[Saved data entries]
════

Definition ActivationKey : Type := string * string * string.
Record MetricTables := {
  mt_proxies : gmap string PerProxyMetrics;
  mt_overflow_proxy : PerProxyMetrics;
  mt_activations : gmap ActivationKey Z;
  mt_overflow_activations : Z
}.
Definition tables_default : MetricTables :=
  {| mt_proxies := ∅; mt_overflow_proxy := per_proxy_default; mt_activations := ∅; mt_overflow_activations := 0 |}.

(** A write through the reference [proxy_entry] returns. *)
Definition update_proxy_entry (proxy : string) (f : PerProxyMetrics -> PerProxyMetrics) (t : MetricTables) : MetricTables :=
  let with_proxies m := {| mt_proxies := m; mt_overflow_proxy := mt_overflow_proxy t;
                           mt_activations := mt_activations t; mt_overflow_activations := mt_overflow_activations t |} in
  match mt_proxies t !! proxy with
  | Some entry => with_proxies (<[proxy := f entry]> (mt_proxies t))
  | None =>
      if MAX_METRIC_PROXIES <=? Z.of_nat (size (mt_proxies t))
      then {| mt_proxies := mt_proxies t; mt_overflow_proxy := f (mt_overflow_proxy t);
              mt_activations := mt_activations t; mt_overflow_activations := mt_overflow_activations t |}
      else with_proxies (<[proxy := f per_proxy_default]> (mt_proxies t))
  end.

════

Every record, from top to bottom, must be transcribed exactly.

- WRITTEN REPLY -
Definition ActivationKey : Type := string * string * string.
Record MetricTables := {
  mt_proxies : gmap string PerProxyMetrics;
  mt_overflow_proxy : PerProxyMetrics;
  mt_activations : gmap ActivationKey Z;
  mt_overflow_activations : Z
}.
Definition tables_default : MetricTables :=
  {| mt_proxies := ∅; mt_overflow_proxy := per_proxy_default; mt_activations := ∅; mt_overflow_activations := 0 |}.

(** A write through the reference [proxy_entry] returns. *)
Definition update_proxy_entry (proxy : string) (f : PerProxyMetrics -> PerProxyMetrics) (t : MetricTables) : MetricTables :=
  let with_proxies m := {| mt_proxies := m; mt_overflow_proxy := mt_overflow_proxy t;
                           mt_activations := mt_activations t; mt_overflow_activations := mt_overflow_activations t |} in
  match mt_proxies t !! proxy with
  | Some entry => with_proxies (<[proxy := f entry]> (mt_proxies t))
  | None =>
      if MAX_METRIC_PROXIES <=? Z.of_nat (size (mt_proxies t))
      then {| mt_proxies := mt_proxies t; mt_overflow_proxy := f (mt_overflow_proxy t);
              mt_activations := mt_activations t; mt_overflow_activations := mt_overflow_activations t |}
      else with_proxies (<[proxy := f per_proxy_default]> (mt_proxies t))
  end.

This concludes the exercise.